The impact of last winter’s weather on farming businesses, economic and regulatory change, coupled with more recent uncertainty in the economy as a result of Covid-19, has reinforced the need to be business-minded – now more than ever.

“From recent conversations with clients, it is clear there is real need for farmers not currently assessing their future cash requirements to do so swiftly,” said Dan Murphy of Savills food and farming team in Salisbury.

“Successful business managers tend to plan their business meticulously and monitor every enterprise on a regular basis. The ones who come unstuck are usually those who pay little attention to it.

“This year’s pandemic has served as a timely reminder of the fine balance between success and failure. For some, Covid-19 has had a profound effect on markets and, bizarrely, for others it has opened up new and exciting opportunities. The food supply chain, for instance, has adapted quickly and responsibly to the issues raised by the pandemic and fears of empty shelves and food shortages were ill-founded.”
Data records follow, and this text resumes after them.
(* ===== verification/GoStd.v ===== *)
(** * The parts of Go's standard library the orchestrator uses

    Strings are byte strings.  [fmt_d], [fmt_q] and [fmt_v_strings] are the
    verbs [%d], [%q] and [%v] of a string list; [Fields], [ParseInt],
    [HasPrefix] come from [strings] and [strconv]; [Clean], [Join] and [Dir]
    from [path/filepath] on Unix.  [%q] escapes the ASCII control characters,
    the quote and the backslash and copies every other byte, which is what Go
    does on printable UTF-8 text; [Fields] splits at ASCII white space. *)
From Stdlib Require Import Ascii.
From stdpp Require Import options.
From S2P Require Import Prelude.

Open Scope string_scope.
Open Scope list_scope.
Open Scope nat_scope.

(** [%d] *)
Definition fmt_d (z : Z) : string := pretty z.

Definition dquote : ascii := ascii_of_nat 34.
Definition backslash : ascii := ascii_of_nat 92.

Definition hex_digit (n : nat) : ascii :=
  ascii_of_nat (if decide (n < 10) then 48 + n else 87 + n).

(** One byte of a quoted string. *)
Definition quote_byte (c : ascii) : string :=
  let n := nat_of_ascii c in
  let esc (k : nat) := String backslash (String (ascii_of_nat k) EmptyString) in
  match n with
  | 34 => esc 34
  | 92 => esc 92
  | 7 => esc 97
  | 8 => esc 98
  | 12 => esc 102
  | 10 => esc 110
  | 13 => esc 114
  | 9 => esc 116
  | 11 => esc 118
  | _ =>
    if decide (n < 32 ∨ n = 127) then
      String backslash (String (ascii_of_nat 120)
        (String (hex_digit (n / 16)) (String (hex_digit (n mod 16)) EmptyString)))
    else String c EmptyString
  end.

Fixpoint quote_body (s : string) : string :=
  match s with
  | EmptyString => EmptyString
  | String c s' => quote_byte c +:+ quote_body s'
  end.

(** [%q] *)
Definition fmt_q (s : string) : string :=
  String dquote (quote_body s +:+ String dquote EmptyString).

Fixpoint join_with (sep : string) (l : list string) : string :=
  match l with
  | [] => EmptyString
  | [s] => s
  | s :: l' => s +:+ sep +:+ join_with sep l'
  end.

(** [%v] of a [[]string] *)
Definition fmt_v_strings (l : list string) : string := "[" +:+ join_with " " l +:+ "]".

(** [strings.HasPrefix(s, p)] *)
Definition HasPrefix (s p : string) : bool := String.prefix p s.

(** [s[n:]] of a string at least [n] bytes long, and [s[:n]]. *)
Fixpoint str_drop (n : nat) (s : string) : string :=
  match n, s with
  | O, _ => s
  | S n', String _ s' => str_drop n' s'
  | S _, EmptyString => EmptyString
  end.

Fixpoint str_take (n : nat) (s : string) : string :=
  match n, s with
  | S n', String c s' => String c (str_take n' s')
  | _, _ => EmptyString
  end.

(** Splits [s] at the bytes [sep] recognises, keeping empty pieces. *)
Fixpoint split_on (sep : ascii → bool) (s : string) : list string :=
  match s with
  | EmptyString => [EmptyString]
  | String c s' =>
    if sep c then EmptyString :: split_on sep s'
    else match split_on sep s' with
         | w :: ws => String c w :: ws
         | [] => [String c EmptyString]
         end
  end.

Definition nonempty (s : string) : bool := bool_decide (s ≠ EmptyString).

Definition is_space (c : ascii) : bool :=
  let n := nat_of_ascii c in
  bool_decide (n = 9 ∨ n = 10 ∨ n = 11 ∨ n = 12 ∨ n = 13 ∨ n = 32).

(** [strings.Fields(s)] *)
Definition Fields (s : string) : list string :=
  filter (λ w, nonempty w) (split_on is_space s).

Definition digit_val (c : ascii) : option Z :=
  let n := nat_of_ascii c in
  if decide (48 ≤ n ≤ 57) then Some (Z.of_nat n - 48)%Z else None.

Fixpoint parse_digits (acc : Z) (s : string) : option Z :=
  match s with
  | EmptyString => Some acc
  | String c s' => d ← digit_val c; parse_digits (acc * 10 + d) s'
  end.

(** [strconv.ParseInt(s, 10, 64)] *)
Definition ParseInt (s : string) : result Z :=
  let '(neg, body) :=
    match s with
    | String c s' =>
      if decide (c = "-"%char) then (true, s')
      else if decide (c = "+"%char) then (false, s') else (false, s)
    | EmptyString => (false, EmptyString)
    end in
  if decide (body = EmptyString) then Err ("strconv.ParseInt: parsing " +:+ fmt_q s +:+ ": invalid syntax")
  else match parse_digits 0 body with
  | None => Err ("strconv.ParseInt: parsing " +:+ fmt_q s +:+ ": invalid syntax")
  | Some n =>
    let z := if neg : bool then (- n)%Z else n in
    if decide (in_int64 z) then Ok z
    else Err ("strconv.ParseInt: parsing " +:+ fmt_q s +:+ ": value out of range")
  end.

(** ** File paths *)

Definition is_slash (c : ascii) : bool := bool_decide (c = "/"%char).

(** The elements of a cleaned path, innermost first: empty and [.] elements
    are dropped, [..] removes the element before it, and is dropped at the
    root. *)
Fixpoint clean_elems (rooted : bool) (stack : list string) (elems : list string) : list string :=
  match elems with
  | [] => stack
  | e :: es =>
    clean_elems rooted
      (if decide (e = EmptyString ∨ e = ".") then stack
       else if decide (e = "..") then
         match stack with
         | [] => if rooted then [] else [".."]
         | t :: stack' => if decide (t = "..") then ".." :: stack else stack'
         end
       else e :: stack) es
  end.

(** [filepath.Clean(path)] *)
Definition Clean (path : string) : string :=
  let rooted := HasPrefix path "/" in
  let elems := reverse (clean_elems rooted [] (split_on is_slash path)) in
  let body := join_with "/" elems in
  if rooted : bool then "/" +:+ body
  else if decide (body = EmptyString) then "." else body.

(** [filepath.Join(elems...)] *)
Definition Join (elems : list string) : string :=
  match filter (λ w, nonempty w) elems with
  | [] => EmptyString
  | es => Clean (join_with "/" es)
  end.

(** [filepath.Dir(path)]: everything up to the last slash, cleaned. *)
Definition Dir (path : string) : string :=
  let elems := split_on is_slash path in
  Clean (join_with "/" (take (length elems - 1) elems ++ [EmptyString])).

(** Where a string is cut. *)
Lemma split_on_ne sep s : split_on sep s ≠ [].
Proof. destruct s as [|c s]; [done|]. simpl. destruct (sep c); [done|]. by destruct (split_on sep s). Qed.

Lemma split_on_cut sep a c b : sep c = true → split_on sep (a +:+ String c b) = split_on sep a ++ split_on sep b.
Proof.
  intros Hc. induction a as [|d a IH]; simpl; [by rewrite Hc|]. rewrite IH.
  destruct (sep d); [done|]. by destruct (split_on sep a) eqn:E; [destruct (split_on_ne sep a)|].
Qed.

Lemma split_plain_app sep a b : split_on sep a = [a] → split_on sep b = [b] → split_on sep (a +:+ b) = [a +:+ b].
Proof.
  induction a as [|c a IH]; intros Ha Hb; [done|]. simpl in *. destruct (sep c).
  { destruct (split_on_ne sep a). by injection Ha. }
  destruct (split_on sep a) as [|s ss] eqn:E; [by destruct (split_on_ne sep a)|].
  injection Ha as -> ->. by rewrite IH.
Qed.

Example quote_plain : fmt_q "a b" = String dquote ("a b" +:+ String dquote EmptyString).
Proof. reflexivity. Qed.

Example clean_1 : Clean "/a/./b/../c//" = "/a/c".
Proof. reflexivity. Qed.
Example clean_2 : Clean "../../x/.." = "../..".
Proof. reflexivity. Qed.
Example clean_3 : Clean "" = ".".
Proof. reflexivity. Qed.
Example join_1 : Join ["/tmp/dvf/agent"; "vm-1.sock"] = "/tmp/dvf/agent/vm-1.sock".
Proof. reflexivity. Qed.
Example dir_1 : Dir "/usr/bin/qemu" = "/usr/bin".
Proof. reflexivity. Qed.
Example dir_2 : Dir "qemu" = ".".
Proof. reflexivity. Qed.
Example dir_3 : Dir "/qemu" = "/".
Proof. reflexivity. Qed.
Example parse_1 : ParseInt "-9223372036854775808" = Ok (-9223372036854775808)%Z.
Proof. reflexivity. Qed.
Example fields_1 : Fields "MemTotal:       32768000 kB" = ["MemTotal:"; "32768000"; "kB"].
Proof. reflexivity. Qed.
Lemma acquire_release_restores_witness :
  Release (mkAllocation 2 1024) (mkBudget 8 8192 3 2048) = mkBudget 8 8192 1 1024.
Proof.
  apply (acquire_release_restores (mkAllocation 2 1024) (mkBudget 8 8192 1 1024) true);
    [unfold budget_ok; simpl; lia|unfold modest; simpl; lia|reflexivity].
Defined.

Lemma TryAcquire_overflow_witness :
  ∃ r', TryAcquire (mkAllocation max_int64 0) (mkBudget 8 8192 1 1024) = (true, r') ∧
    UsedCPUs r' < 0.
Proof.
  apply TryAcquire_overflow; unfold in_int64, min_int64, max_int64; simpl; lia.
Defined.

Lemma detectHostMemMB_spec_witness :
  detectHostMemMB (Some (["MemFree: 10 kB"] ++ "MemTotal:       32768000 kB" :: [])) = 16000.
Proof.
  rewrite (detectHostMemMB_spec ["MemFree: 10 kB"] "MemTotal:       32768000 kB" []);
    [reflexivity|by repeat constructor|reflexivity].
Defined.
As we head towards the end of the year, here are five points to consider when reviewing business strategy and cash flow management:

  1. Look at your business cash flow for more than 12 months at a time
    Budgeting and cash flow forecasting typically prepares 12 months forecasts in line with financial year ends. Now is a good time to ignore accounting years and to think about your farming years. Be thorough and be honest.
  2. Be realistic in your forecasts
    Plan for the worst and hope for the best. We know commodity prices can be volatile so only use cautious yields and pricing when planning a long way ahead. If you can forward sell or play the markets with your commodity then consider that as part of your marketing but whichever way you choose, understand your business.
  3. Challenge every aspect of your spending
    Buying groups and other farmer co-operation groups can offer real discounts on purchases of many inputs. But moreover is there a completely different way of producing that commodity? Can you get ahead of your competitors by making radical changes to your spending patterns?
  4. Communicate with your bank
    Communication is a two-way street. Prepare fully reconciled cash forecasts to highlight where the difficulties might arise in the future. If you encounter a problem along the way, be open and be ahead of the problem. Bank managers don’t like nasty surprises.
  5. Seek out alternative funding
    Talk to your suppliers about trade credit schemes and ‘time to pay’ options. Trade suppliers are not banks and are increasingly acting accordingly with long-term customer debt.